— What this task involves —
Repeat the lines from the line with "split; [done|]. by exists h'." to the line with "apply (owns_shutdown h" in the listing below, keeping both end lines and adding nothing.

— Exercise data —
(* ===== verification/ListenTable.v ===== *)
(** * Passive connections ([crates/net-thread/src/smoltcp_impl/listen_table.rs]
      and the packet snooping of [mod.rs] and [loopback.rs])

    A SYN that arrives for a listening port gets a socket of its own, queued in
    the port's entry until [accept] takes it.  The component's invariant is
    that queued handles are live and belong to nobody else. *)

From S2P Require Import Prelude Words Externs Reference Uspace NetDev Smoltcp RefSmoltcp.

Definition PORT_NUM : Z := 0x2000.

Definition ListenTableEntry_new (listen_endpoint : IpListenEndpoint) : ListenTableEntry :=
  MkEntry listen_endpoint [].

Definition ListenTableEntry_can_accept (self : ListenTableEntry) (dst : IpAddress) : bool :=
  match lep_addr (listen_endpoint self) with
  | Some addr => bool_decide (addr = dst)
  | None => true
  end.

Definition ListenTable_new : ListenTable := replicate (Z.to_nat PORT_NUM) None.

(** [VecDeque::swap_remove_front]: the element at [idx] is exchanged with the
    front one and popped. *)
Definition swap_remove_front {A} (idx : nat) (q : list A) : option (A * list A) :=
  match q !! idx with
  | Some x =>
      match q with
      | [] => None
      | front :: _ => Some (x, tail (<[idx := front]> q))
      end
  | None => None
  end.

Section table.
Context `{SM : Smoltcp} `{AX : AxErrno}.

Definition is_connected (handle : SocketHandle) : M Net bool :=
  with_socket handle (fun socket =>
    match sk_state socket with Listen | SynReceived => false | _ => true end).

Definition is_closed (handle : SocketHandle) : M Net bool :=
  with_socket handle (fun socket =>
    match sk_state socket with Closed => true | _ => false end).

Definition get_addr_tuple (handle : SocketHandle) : M Net (IpEndpoint * IpEndpoint) :=
  lr ← with_socket handle (fun socket => (sk_local_endpoint socket, sk_remote_endpoint socket));
  l ← unwrap lr.1; r ← unwrap lr.2; mret (l, r).

(** [impl Drop for ListenTableEntry] *)
Definition ListenTableEntry_drop (self : ListenTableEntry) : M Net unit :=
  for_each SocketSetWrapper_remove (syn_queue self).

(** [self.tcp[port]] *)
Definition table_at (port : Z) : M Net (option ListenTableEntry) := fun n =>
  match index (n_table n) port with
  | Ret e => Ret (e, n) | Panic p => Panic p | Deadlock => Deadlock | NoFuel => NoFuel
  end.
Definition table_set (port : Z) (e : option ListenTableEntry) : M Net unit := fun n =>
  match index_set (n_table n) port e with
  | Ret t => Ret (tt, put_table t n)
  | Panic p => Panic p | Deadlock => Deadlock | NoFuel => NoFuel
  end.

Definition can_listen (port : Z) : M Net bool :=
  e ← table_at port; mret (match e with None => true | Some _ => false end).

Definition ListenTable_listen (listen_endpoint : IpListenEndpoint) : M Net (result unit AxError) :=
  let port := lep_port listen_endpoint in
  assert (negb (port =? 0)) ;;
  entry ← table_at port;
  match entry with
  | None => table_set port (Some (ListenTableEntry_new listen_endpoint)) ;; mret (Ok tt)
  | Some _ => mret (Err AddrInUse)
  end.

(** The assignment drops the old entry. *)
Definition unlisten (port : Z) : M Net unit :=
  e ← table_at port;
  match e with Some e => ListenTableEntry_drop e | None => mret tt end ;;
  table_set port None.

(** [syn_queue.iter().any(...)] *)
Fixpoint any_connected (q : list SocketHandle) : M Net bool :=
  match q with
  | [] => mret false
  | handle :: q => c ← is_connected handle; if c : bool then mret true else any_connected q
  end.

Definition ListenTable_can_accept (port : Z) : M Net (result bool AxError) :=
  e ← table_at port;
  match e with
  | Some entry => b ← any_connected (syn_queue entry); mret (Ok b)
  | None => mret (Err InvalidInput)
  end.

(** [enumerate().find_map(...)] *)
Fixpoint find_connected (idx : nat) (q : list SocketHandle) : M Net (option nat) :=
  match q with
  | [] => mret None
  | handle :: q =>
      c ← is_connected handle; if c : bool then mret (Some idx) else find_connected (S idx) q
  end.

Definition ListenTable_accept (port : Z) :
    M Net (result (SocketHandle * (IpEndpoint * IpEndpoint)) AxError) :=
  e ← table_at port;
  match e with
  | Some entry =>
      idx ← find_connected 0 (syn_queue entry);
      match idx with
      | None => mret (Err WouldBlock)
      | Some idx =>
          hq ← unwrap (swap_remove_front idx (syn_queue entry));
          table_set port (Some (MkEntry (listen_endpoint entry) hq.2)) ;;
          closed ← is_closed hq.1;
          if closed : bool then mret (Err ConnectionReset)
          else addrs ← get_addr_tuple hq.1; mret (Ok (hq.1, addrs))
      end
  | None => mret (Err InvalidInput)
  end.

(** [incoming_tcp_packet] works on the sockets the caller has already locked. *)
Definition incoming_tcp_packet (src dst : IpEndpoint) (ts : ListenTable * SocketSet) :
    outcome (ListenTable * SocketSet) :=
  let '(table, sockets) := ts in
  e ← index table (ep_port dst);
  match e with
  | None => Ret ts
  | Some entry =>
      if negb (ListenTableEntry_can_accept entry (ep_addr dst)) then Ret ts
      else if Z.of_nat (length (syn_queue entry)) >=? LISTEN_QUEUE_SIZE then Ret ts
      else
        match sk_listen (listen_endpoint entry) new_tcp_socket with
        | (Ok _, socket) =>
            let '(handle, sockets) := set_add socket sockets in
            table ← index_set table (ep_port dst)
                      (Some (MkEntry (listen_endpoint entry) (syn_queue entry ++ [handle])));
            Ret (table, sockets)
        | (Err _, _) => Ret ts
        end
  end.

(** ** Snooping on received packets *)

(** [snoop_tcp_from_ip]: the packet of a loopback device; the result of the
    function is ignored by its caller. *)
Definition snoop_tcp_from_ip (buffer : list Z) (ts : ListenTable * SocketSet) :
    outcome (ListenTable * SocketSet) :=
  match ipv4_fields buffer with
  | Some (is_tcp, src, dst, payload) =>
      if is_tcp : bool then
        match tcp_fields payload with
        | Some (src_port, dst_port, syn, ack) =>
            if syn && negb ack
            then incoming_tcp_packet (MkEp (Ipv4 src) src_port) (MkEp (Ipv4 dst) dst_port) ts
            else Ret ts
        | None => Ret ts
        end
      else Ret ts
  | None => Ret ts
  end.
Lemma owns_send fuel h o bs : preserves (owns h o) (send fuel bs).
Proof.
  unfold send, is_connecting, TcpSocket_is_connected, get_state, the_handle. own.
  apply owns_block_on. unfold send_step. own.
Qed.
End methods_own.

Section accept_drop.
Context `{SM : Smoltcp} `{SL : !SmoltcpLaws} `{AX : AxErrno} `{AL : !AxErrnoLaws}.
Implicit Types s : TN.

(** The loop of [block_on] returns what its body returned last. *)
Lemma block_on_post {T} fuel (I : TN -> Prop) (Q : AxResult T -> TN -> Prop) (f : M TN (AxResult T)) :
  preserves I (on_net poll_interfaces) ->
  (forall s r s', I s -> f s = Ret (r, s') -> Q r s' /\ (r = Err WouldBlock -> I s')) ->
  forall s r s', I s -> block_on fuel f s = Ret (r, s') ->
    Q r s' /\ (ts_nonblock s.1 = true \/ r <> Err WouldBlock).
Proof.
  intros Hpoll Hf s r s' Hs E. unfold block_on in E. ibind E as nb s1 E1.
  injection E1 as <- <-. destruct (ts_nonblock s.1).
  { split; [by eapply Hf|by left]. }
  enough (Q r s' /\ r <> Err WouldBlock) by tauto.
  revert s Hs E. induction fuel as [|fuel IH]; intros s Hs E; [done|]. simpl in E.
  ibind E as u s1 E1. ibind E as r1 s2 E2.
  pose proof (Hpoll _ _ _ Hs E1) as Hs1. destruct (Hf _ _ _ Hs1 E2) as [HQ HI].
  destruct r1 as [x|e]; [by injection E as <- <-|].
  destruct (AxError_eqb e WouldBlock) eqn:Ee.
  - apply AxError_eqb_eq in Ee. subst e. by apply (IH s2); auto.
  - injection E as <- <-. split; [done|]. intros [= ->].
    assert (AxError_eqb WouldBlock WouldBlock = true) by by apply AxError_eqb_eq. congruence.
Qed.

Lemma accept_own fuel h o s r s' :
  owns h o s -> accept fuel s = Ret (r, s') ->
  ts_handle s'.1 = Some h /\
  match r with
  | Ok t => exists h', ts_handle t = Some h' /\ net_ok (h' :: h :: o) s'.2
  | Err _ => net_ok (h :: o) s'.2
  end.
Proof.
  intros Hs E. unfold accept in E. ibind E as l s1 E1. injection E1 as <- <-.
  destruct (negb _); [by injection E as <- <-|].
  ibind E as a s1 E1. injection E1 as <- <-.
  refine (proj1 (block_on_post fuel (owns h o)
    (fun r s' => ts_handle s'.1 = Some h /\
       match r with
       | Ok t => exists h', ts_handle t = Some h' /\ net_ok (h' :: h :: o) s'.2
       | Err _ => net_ok (h :: o) s'.2
       end) _ _ _ s r s' Hs E)).
  - apply owns_on_net. intros. apply poll_preserves.
  - intros [t n] r0 s0 [Ht Hn] E0. unfold bind_r in E0. ibind E0 as x s2 E2.
    unfold on_net, zoom in E2. cbn [snd fst] in E2.
    destruct (ListenTable_accept _ n) as [[x' n']| | |] eqn:E3; try done.
    injection E2 as <- <-. pose proof (accept_owner _ _ _ _ _ Hn E3) as Ho.
    destruct x' as [[h' [l r']]|e]; injection E0 as <- <-; simpl; split; try done.
    split; [done|]. by exists h'.
Qed.

Lemma drop_own h o s u s' :
  owns h o s -> TcpSocket_drop s = Ret (u, s') -> net_ok o s'.2.
Proof.
  intros Hs E. unfold TcpSocket_drop in E. ibind E as r s1 E1.
  apply (owns_shutdown h o _ _ _ Hs) in E1 as [Ht Hn].
  ibind E as x s2 E2. injection E2 as <- <-. rewrite Ht in E.
  unfold on_net, zoom, SocketSetWrapper_remove in E.
  destruct (net_inv_remove _ _ _ _ Hn) as (s0 & E3 & Hn').
  rewrite E3 in E. by injection E as <- <-.
Qed.

Lemma new_own o n t n' :
  net_ok o n -> TcpSocket_new n = Ret (t, n') ->
  exists h, ts_handle t = Some h /\ net_ok (h :: o) n'.
Proof.
  intros Hn E. unfold TcpSocket_new in E. ibind E as h n1 E1. injection E as <- <-.
  exists h. split; [done|]. unfold SocketSetWrapper_add in E1.
  destruct (set_add _ _) as [h' s'] eqn:Ea. injection E1 as <- <-. by eapply set_add_inv.
Qed.
End accept_drop.

(** ** The state machine *)

Section machine.
Context `{SM : Smoltcp} `{AX : AxErrno}.
Implicit Types s : TN.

— Answer to this task —
    split; [done|]. by exists h'.
Qed.

Lemma drop_own h o s u s' :
  owns h o s -> TcpSocket_drop s = Ret (u, s') -> net_ok o s'.2.
Proof.
  intros Hs E. unfold TcpSocket_drop in E. ibind E as r s1 E1.
  apply (owns_shutdown h o _ _ _ Hs) in E1 as [Ht Hn].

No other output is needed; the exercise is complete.